Holy Saturday: Romans 6:3-11 & John 20:1-18

Let anyone who is thirsty come to me.
John 7:37
(Kristen Malcolm Berry)
Do you not know that all of us who have been baptized into Christ Jesus were baptized into his death? Therefore we have been buried with him by baptism into death, so that, just as Christ was raised from the dead by the glory of the Father, so we too might walk in newness of life. For if we have been united with him in a death like his, we will certainly be united with him in a resurrection like his. We know that our old self was crucified with him so that the body of sin might be destroyed, and we might no longer be enslaved to sin. For whoever has died is freed from sin. But if we have died with Christ, we believe that we will also live with him. We know that Christ, being raised from the dead, will never die again; death no longer has dominion over him. The death he died, he died to sin, once for all; but the life he lives, he lives to God. So you also must consider yourselves dead to sin and alive to God in Christ Jesus.

Early on the first day of the week, while it was still dark, Mary Magdalene came to the tomb and saw that the stone had been removed from the tomb. So she ran and went to Simon Peter and the other disciple, the one whom Jesus loved, and said to them, "They have taken the Lord out of the tomb, and we do not know where they have laid him." Then Peter and the other disciple set out and went toward the tomb. The two were running together, but the other disciple outran Peter and reached the tomb first. He bent down to look in and saw the linen wrappings lying there, but he did not go in. Then Simon Peter came, following him, and went into the tomb. He saw the linen wrappings lying there, and the cloth that had been on Jesus' head, not lying with the linen wrappings but rolled up in a place by itself. Then the other disciple, who reached the tomb first, also went in, and he saw and believed; for as yet they did not understand the scripture, that he must rise from the dead. Then the disciples returned to their homes. But Mary stood weeping outside the tomb. As she wept, she bent over to look into the tomb; and she saw two angels in white, sitting where the body of Jesus had been lying, one at the head and the other at the feet.
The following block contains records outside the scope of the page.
(* ===== verification/Field.v ===== *)
(** * star9-fs: fields and control files

    Models [FieldFile], [FieldHandle], [ControlFile] and [ControlHandle] of
    [crates/star9-fs/src/lib.rs], with [str::trim], [str::lines] and
    [str::split_whitespace] as they use them.

    The value of a field is an [Arc<Mutex<String>>]; here it is an index into the
    values of the world, so clones of a field share it.  The callback of a control
    file is a parameter: a computation over the world of its owner. *)

From stdpp Require Import base list numbers option strings.
From Stdlib Require Import ZArith Lia Ascii.
From S2P Require Import Prelude Strs RcText Core FsTrait.

Local Open Scope Z_scope.

(** ** Text *)

Fixpoint drop_spaces (cs : list char) : list char :=
  match cs with
  | c :: cs' => if is_whitespace c then drop_spaces cs' else cs
  | [] => []
  end.

Definition trim_chars (cs : list char) : list char :=
  reverse (drop_spaces (reverse (drop_spaces cs))).

(** [s.trim()] *)
Definition trim (s : string) : string := of_chars (trim_chars (chars s)).

Fixpoint words_loop (word : list char) (cs : list char) : list (list char) :=
  match cs with
  | [] => if decide (word = []) then [] else [word]
  | c :: cs' =>
      if is_whitespace c then
        (if decide (word = []) then [] else [word]) ++ words_loop [] cs'
      else words_loop (word ++ [c]) cs'
  end.

(** [s.split_whitespace().collect()] *)
Definition split_whitespace_str (s : string) : list string := of_chars <$> words_loop [] (chars s).

(** One line without its carriage return. *)
Definition chomp (s : string) : string :=
  match rev (bytes_of s) with x0d :: r => string_of (rev r) | _ => s end.

(** [s.lines().collect()]: a final line terminator ends the last line. *)
Definition str_lines (s : string) : list string :=
  match rev (split_on NEWLINE s) with
  | [] => []
  | final :: r => (chomp <$> rev r) ++ (if is_empty_str final then [] else [final])
  end.

(** ** Reading and seeking in a handle that holds its data *)

(** What [read] gives of [data] at [offset]. *)
Definition window (data : list byte) (offset len : Z) : list byte :=
  if blen data <=? offset then []
  else take (Z.to_nat (Z.min len (blen data - offset))) (drop (Z.to_nat offset) data).

(** The position [seek] moves to, when it is inside the data. *)
Definition seek_to (data : list byte) (offset : Z) (pos : SeekFrom) : option Z :=
  let next :=
    match pos with
    | SeekStart pos => pos
    | SeekEnd off => blen data + off
    | SeekCurrent off => offset + off
    end in
  if (next <? 0) || (blen data <? next) then None else Some next.

(** ** [FieldFile] *)

Abbreviation Values := (list string).

Record FieldFile := mkFieldFile { ff_name : string; ff_value : nat; ff_writable : bool }.

Module Field.

Definition readonly (name value : string) : M Values FieldFile := λ w,
  (Ok (mkFieldFile name (length w) false), w ++ [value]).

Definition writable (name value : string) : M Values FieldFile := λ w,
  (Ok (mkFieldFile name (length w) true), w ++ [value]).

(** [value.lock().unwrap().clone()] *)
Definition get (f : FieldFile) : M Values string := λ w,
  match w !! ff_value f with Some v => (Ok v, w) | None => (Panic, w) end.

Definition set (f : FieldFile) (value : string) : M Values unit :=
  guard_err (negb (ff_writable f)) (EKind PermissionDenied) ;;
  modify (λ w, <[ff_value f := value]> w).

Record FieldHandle := mkFieldHandle {
  fh_field : FieldFile;
  fh_data : list byte;
  fh_offset : Z;
  fh_dirty : list byte
}.

Abbreviation FieldBox := (FieldHandle + DirFile)%type.

Definition open_handle (f : FieldFile) (name : string) : M Values FieldHandle :=
  guard_err (negb (bool_decide (name = "."))) (EPath "open" name NotFound) ;;
  v ← get f;
  mret (mkFieldHandle f (bytes_of (v +:+ String NEWLINE "")) 0 []).

Definition open (f : FieldFile) (ctx : FsContext) (name : string) : M Values FieldBox :=
  h ← open_handle f name; mret (inl h).

Definition stat (f : FieldFile) (ctx : FsContext) (name : string) : M Values Metadata :=
  v ← get f;
  mret (Meta.file (ff_name f) (if ff_writable f then 438 else 292) (blen (bytes_of v) + 1)).

Definition set_offset (o : Z) (h : FieldHandle) : FieldHandle :=
  mkFieldHandle (fh_field h) (fh_data h) o (fh_dirty h).

Definition read (len : Z) : M (FieldHandle * Values) (list byte) := λ '(h, w),
  let bs := window (fh_data h) (fh_offset h) len in
  (Ok bs, (set_offset (fh_offset h + blen bs) h, w)).

Definition write (data : list byte) : M (FieldHandle * Values) Z := λ '(h, w),
  if negb (ff_writable (fh_field h)) then (Err (EKind PermissionDenied), (h, w))
  else
    (Ok (blen data),
     (mkFieldHandle (fh_field h) (fh_data h) (fh_offset h) (fh_dirty h ++ data), w)).

Definition seek (pos : SeekFrom) : M (FieldHandle * Values) Z := λ '(h, w),
  match seek_to (fh_data h) (fh_offset h) pos with
  | None => (Err (EKind Invalid), (h, w))
  | Some next => (Ok next, (set_offset next h, w))
  end.

(** The dirty bytes are written as text, and are kept. *)
Definition close : M (FieldHandle * Values) unit := λ '(h, w),
  if decide (fh_dirty h = []) then (Ok tt, (h, w))
  else
    let '(r, w) := set (fh_field h) (trim (from_utf8_lossy (fh_dirty h))) w in (r, (h, w)).

Definition handle_stat : M (FieldHandle * Values) Metadata :=
  by_ref (λ h, stat (fh_field h) Ctx.new ".").

#[global] Instance field_handle : FileHandle Values FieldHandle := {
  fh_read := read;
  fh_write := write;
  fh_read_at := default_read_at seek read;
  fh_write_at := default_write_at seek write;
  fh_seek := seek;
  fh_stat := handle_stat;
  fh_read_dir := default_read_dir handle_stat;
  fh_sync := unsupported;
  fh_close := close
}.

#[global] Instance field_box : FileHandle Values FieldBox := sum_handle.
#[global] Instance field_box_dir : BoxDir FieldBox := inr.

Definition fs (f : FieldFile) : FileSystem Values FieldBox :=
  default_fs (open f) (stat f) (λ _, unsupported) (λ _ _, unsupported).
End Field.

(** ** [ControlFile] *)

Module Control.
Section Control.
Context {W : Type}.

Record ControlFile := mkControlFile { cf_name : string; cf_callback : string → M W unit }.

Record ControlHandle := mkControlHandle { ch_ctl : ControlFile; ch_buf : list byte }.

Definition stat (f : ControlFile) (ctx : FsContext) (name : string) : M W Metadata :=
  mret (Meta.file (cf_name f) 146 0).

Definition open_handle (f : ControlFile) (name : string) : M W ControlHandle :=
  guard_err (negb (bool_decide (name = "."))) (EPath "open" name NotFound) ;;
  mret (mkControlHandle f []).

Definition write (data : list byte) : M (ControlHandle * W) Z := λ '(h, w),
  (Ok (blen data), (mkControlHandle (ch_ctl h) (ch_buf h ++ data), w)).

Definition close : M (ControlHandle * W) unit :=
  by_ref (λ h,
    let cmd := trim (from_utf8_lossy (ch_buf h)) in
    if negb (is_empty_str cmd) then cf_callback (ch_ctl h) cmd else mret tt).

Definition handle_stat : M (ControlHandle * W) Metadata :=
  by_ref (λ h, stat (ch_ctl h) Ctx.new ".").

(** [read], [seek], [sync] and [read_dir] are the provided methods. *)
#[global] Instance control_handle : FileHandle W ControlHandle := {
  fh_read _ := throw (EKind PermissionDenied);
  fh_write := write;
  fh_read_at := default_read_at (λ _, unsupported) (λ _, throw (EKind PermissionDenied));
  fh_write_at := default_write_at (λ _, unsupported) write;
  fh_seek _ := unsupported;
  fh_stat := handle_stat;
  fh_read_dir := default_read_dir handle_stat;
  fh_sync := unsupported;
  fh_close := close
}.

#[global] Instance control_box : FileHandle W (ControlHandle + DirFile) := sum_handle.

Definition open (f : ControlFile) (ctx : FsContext) (name : string)
    : M W (ControlHandle + DirFile) :=
  h ← open_handle f name; mret (inl h).

Definition fs (f : ControlFile) : FileSystem W (ControlHandle + DirFile) :=
  default_fs (open f) (stat f) (λ _, unsupported) (λ _ _, unsupported).
End Control.

Arguments ControlFile : clear implicits.
Arguments ControlHandle : clear implicits.
End Control.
They said to her, "Woman, why are you weeping?" She said to them, "They have taken away my Lord, and I do not know where they have laid him." When she had said this, she turned around and saw Jesus standing there, but she did not know that it was Jesus. Jesus said to her, "Woman, why are you weeping? Whom are you looking for?" Supposing him to be the gardener, she said to him, "Sir, if you have carried him away, tell me where you have laid him, and I will take him away." Jesus said to her, "Mary!" She turned and said to him in Hebrew, "Rabbouni!" (which means Teacher). Jesus said to her, "Do not hold on to me, because I have not yet ascended to the Father. But go to my brothers and say to them, 'I am ascending to my Father and your Father, to my God and your God.'" Mary Magdalene went and announced to the disciples, "I have seen the Lord"; and she told them that he had said these things to her.

Early on the first day of the week, while it was still dark, Mary Magdalene came to the tomb. Early on the first day of the week, Mary came to the tomb. In the middle of the night, with the darkness surrounding her, Mary came to the tomb. Knowing the old, familiar feel of darkness, feeling the old, familiar darkness of grief, Mary came to the tomb.

Mary’s encounter with the risen Jesus began in the darkness, and tonight, so has ours.

“This is the night,” we sang. This is the night. This is the long night of faith between the cross and the empty tomb. This is the night that begins where Good Friday left off, with the candles all snuffed out, with the cross plainly in view, with silence and uncertainty.

Early on the first day of the week, while it was still dark, Mary Magdalene came to the tomb.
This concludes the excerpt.